Christmas, That Pagan Festival

While attending Bible class at a church we visit when on Christmas holidays in Colorado, one lady asked about the twelve days of Christmas. She wondered if it were Biblical or some tradition. Since that was not the main topic, I said in class that it was merely a tradition. What I did not have time to say is that the whole business of Christmas has its roots in paganism. May I refer you to a pagan website without offense? I do this only because the site has a fairly decent summary of how we believers in Jesus came to celebrate his unknown date of birth on December 25.
Here's the website: Astrology on the Web. The article: Yule – the Wheel of the Year. The author, Mike Nichols, lifts up some very interesting points. Examples include:

  • the holiday of Christmas has always been more Pagan than Christian, with its associations of Nordic divination, Celtic fertility rites, and Roman Mithraism.
  • the holiday is rooted deeply in the cycle of the year. It is the winter solstice that is being celebrated, seedtime of the year, the longest night and shortest day. It is the birthday of the new Sun King, the Son of God—by whatever name you choose to call him.
  • in 320 C.E., the Catholic fathers in Rome decided to make it December, in an effort to co-opt the Mithraic celebration of the Romans, the Yule festival of the Saxons, and the midwinter revels of the Celts.
  • if one wishes to use the New Testament as historical evidence, this reference may point to sometime in the spring as the time of Jesus’ birth. This is because the lambing season occurs in the spring and that is the only time when shepherds are likely to “watch their flocks by night”—to make sure the lambing goes well.
  • for over three centuries, no one knew when Jesus was supposed to have been born! December 25 finally began to catch on. By 529, it was a civic holiday, and all work or public business (except that of cooks, bakers, or any that contributed to the delight of the holiday) was prohibited by the Emperor Justinian. In 563, the Council of Braga forbade fasting on Christmas Day, and four years later the Council of Tours proclaimed the twelve days from December 25 to Epiphany as a sacred, festive season.
Read the website for further historical information, not, however, for illumination about theology and the answers to life's questions through astrology. Permit one final comment on the thinking of the church fathers who adapted to the prevailing pagan culture by proclaiming December 25 as the date for celebrating the birth of Christ.

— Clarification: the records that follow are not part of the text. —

(* ===== verification/Api.v ===== *)
(** Errors of the interfaces between modules ([client/api/api.go]): not the verdict of the
    called module but a failure to reach it. *)

From Stdlib Require Import Ascii String.
From S2P Require Import Prelude.

Section Api.
(** [grpc.Code(err) != codes.Unknown] *)
Context (grpc_status : error → bool).

Definition IsGrpcError (e : error) : bool := bool_decide (e = ErrOther "ErrAPIEnv") || grpc_status e.
Definition IsQueueError (e : error) : bool :=
  bool_decide (e = ErrOther "ErrAPIEnv") || bool_decide (e = ErrOther "ErrQueueTimeout") ||
  bool_decide (e = ErrOther "ErrQueueChannelFull") || bool_decide (e = ErrOther "ErrIsQueueClosed").
Definition IsAPIEnvError (e : error) : bool := IsGrpcError e || IsQueueError e.
End Api.
Lemma save_run t : ∀ fuel n b,
  rep db n t → (Z.to_nat (theight t) < fuel)%nat →
  ∃ n' no b', save fuel n (Some b) = Ret (n', no, Some (b ++ b')) ∧ saved n' t ∧ covers t b'.
Proof using Type.
  induction t as [k v|k l IHl r IHr]; intros [|fuel] n b Hn0 Hf; try lia;
    (destruct (save_hash_run _ _ Hn0) as (n1 & E1 & Hn & Hh));
    cbn [save]; rewrite E1; cbn [mbind outcome_bind]; destruct (persisted n1) eqn:Hp.
  1, 3: destruct (persisted_saved _ _ Hn Hp) as [Hs Hd]; exists n1, 0, [];
    rewrite app_nil_r; split; [done|]; split; [done|]; by apply covers_stored.
  - destruct Hn as (H1 & H2 & H3 & H4 & H5 & H6 & H7 & H8). rewrite H7. cbn [mbind outcome_bind].
    rewrite H8. cbn [mbind outcome_bind].
    destruct (SaveNode_run n1 (Leaf k v) b) as [-> Hs]; try done. cbn [mbind outcome_bind].
    eexists _, _, _. split; [done|]. split; [done|]. split; cbn [subtrees]; set_solver.
  - destruct Hn as (H1 & H2 & H3 & H4 & H5 & H6 & HL & HR). destruct H6 as (Hlh & Hrh & _ & _); [congruence|].
    pose proof (theight_nonneg l). pose proof (theight_nonneg r). simpl in Hf.
    assert (∃ no bl, match leftNode n1 with
                     | Some c => '(_, no, b') ← save fuel c (Some b); Ret (set_left n1 (leftHash n1) None, no, b')
                     | None => Ret (n1, 0, Some b)
                     end = Ret (set_left n1 (leftHash n1) None, no, Some (b ++ bl)) ∧ covers l bl)
      as (no1 & bl & E & Hbl).
    { destruct n1 as [kk vv hh ss hs lh ln rh rn p]. cbn [leftNode leftHash] in *. destruct ln as [c|].
      - destruct (IHl fuel c b HL ltac:(lia)) as (c' & no & b' & -> & _ & Hb'). by exists no, b'.
      - exists 0, []. rewrite app_nil_r. split; [done|]. apply covers_stored. by destruct HL. }
    unfold Batch in *. rewrite E. cbn [mbind outcome_bind set_left rightNode rightHash]. clear E.
    assert (∃ no br, match rightNode n1 with
                     | Some c => '(_, no, b') ← save fuel c (Some (b ++ bl));
                         Ret (set_right (set_left n1 (leftHash n1) None) (rightHash n1) None, no, b')
                     | None => Ret (set_left n1 (leftHash n1) None, 0, Some (b ++ bl))
                     end = Ret (set_right (set_left n1 (leftHash n1) None) (rightHash n1) None, no, Some (b ++ bl ++ br)) ∧
                     covers r br)
      as (no2 & br & E & Hbr).
    { destruct n1 as [kk vv hh ss hs lh ln rh rn p]. cbn [rightNode rightHash] in *. destruct rn as [c|].
      - destruct (IHr fuel c (b ++ bl) HR ltac:(lia)) as (c' & no & b' & -> & _ & Hb').
        exists no, b'. by rewrite (assoc_L (++)).
      - exists 0, []. rewrite app_nil_r. split; [done|]. apply covers_stored. by destruct HR. }
    unfold Batch in *. rewrite E. cbn [mbind outcome_bind]. clear E.
    destruct (SaveNode_run (set_right (set_left n1 (leftHash n1) None) (rightHash n1) None)
                (Inner k l r) (b ++ bl ++ br)) as [-> Hs]; try done. cbn [mbind outcome_bind].
    eexists _, _, _. rewrite <-!(assoc_L (++)). split; [done|]. split; [done|]. by apply covers_inner.
Qed.

(** The hashes of [t] clash neither with each other nor with what [db] holds. *)
Definition no_clash (t : tree) : Prop :=
  ∀ s, s ∈ subtrees t →
    (∀ v, db !! thash s = Some v → v = Encode (store_of s)) ∧
    (∀ s', s' ∈ subtrees t → thash s = thash s' → store_of s = store_of s').

Lemma apply_batch_lookup (b : list (bytes * bytes)) (m : gmap bytes bytes) k v :
  (∀ v', (k, v') ∈ b → v' = v) → m !! k = Some v ∨ (k, v) ∈ b → apply_batch b m !! k = Some v.
Proof using Type.
  revert m. induction b as [|[k0 v0] b IH]; intros m Hu Hk; [set_solver|].
  apply IH; [set_solver|]. simpl. destruct (decide (k0 = k)) as [->|Hne].
  - left. rewrite (Hu v0) by set_solver. apply lookup_insert_eq.
  - rewrite lookup_insert_ne by done. destruct Hk as [Hk|Hk]; [by left|right]. set_solver.
Qed.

Some of those church fathers believed that Christ, in the perfection of his life, lived a perfect (complete) number of years. Therefore, the date of his death ought to be the date of his conception. Some early astronomers strangely reckoned that Good Friday was on March 25 in the year 34 AD and so the feast of the Annunciation of the Angels to Mary was March 25. Count forward exactly nine months and you have the Nativity of Christ on December 25.

I find it quite interesting that the Biblical authors, the apostles and their disciples, did not deem it critical to provide us these dates. The closest we can come to any dating of the birth of Christ is Luke's statement:

"In those days Caesar Augustus issued a decree that a census should be taken of the entire Roman world. (This was the first census that took place while Quirinius was governor of Syria.) And everyone went to his own town to register."

Why such neglect? The simplest answer is that the date is not the important point to be made. The significant fact is that . . .

". . . when the time had fully come, God sent his Son, born of a woman, born under law, to redeem those under law, that we might receive the full rights of sons. Because you are sons, God sent the Spirit of his Son into our hearts, the Spirit who calls out, 'Abba,Father.' So you are no longer a slave, but a son; and since you are a son, God has made you also an heir" (Galatians 4).

In Christian freedom we are permitted to celebrate this important fact anytime we choose. You may even decide that you don't want to get caught up in the pagan aspects of Christmas. Historically many Christians, like the Puritans, opted not to celebrate Christ's birth in December. Or you may decide that such celebrations and traditions can be useful for the instruction of children and others and opt to include them in your worship schedule. The critical factor is the celebration of the Good News. Christ was born of Mary; he lived, died on the cross and rose again. All this was for us so that we may now claim our full rights as sons and daughters of God and heirs of life eternal.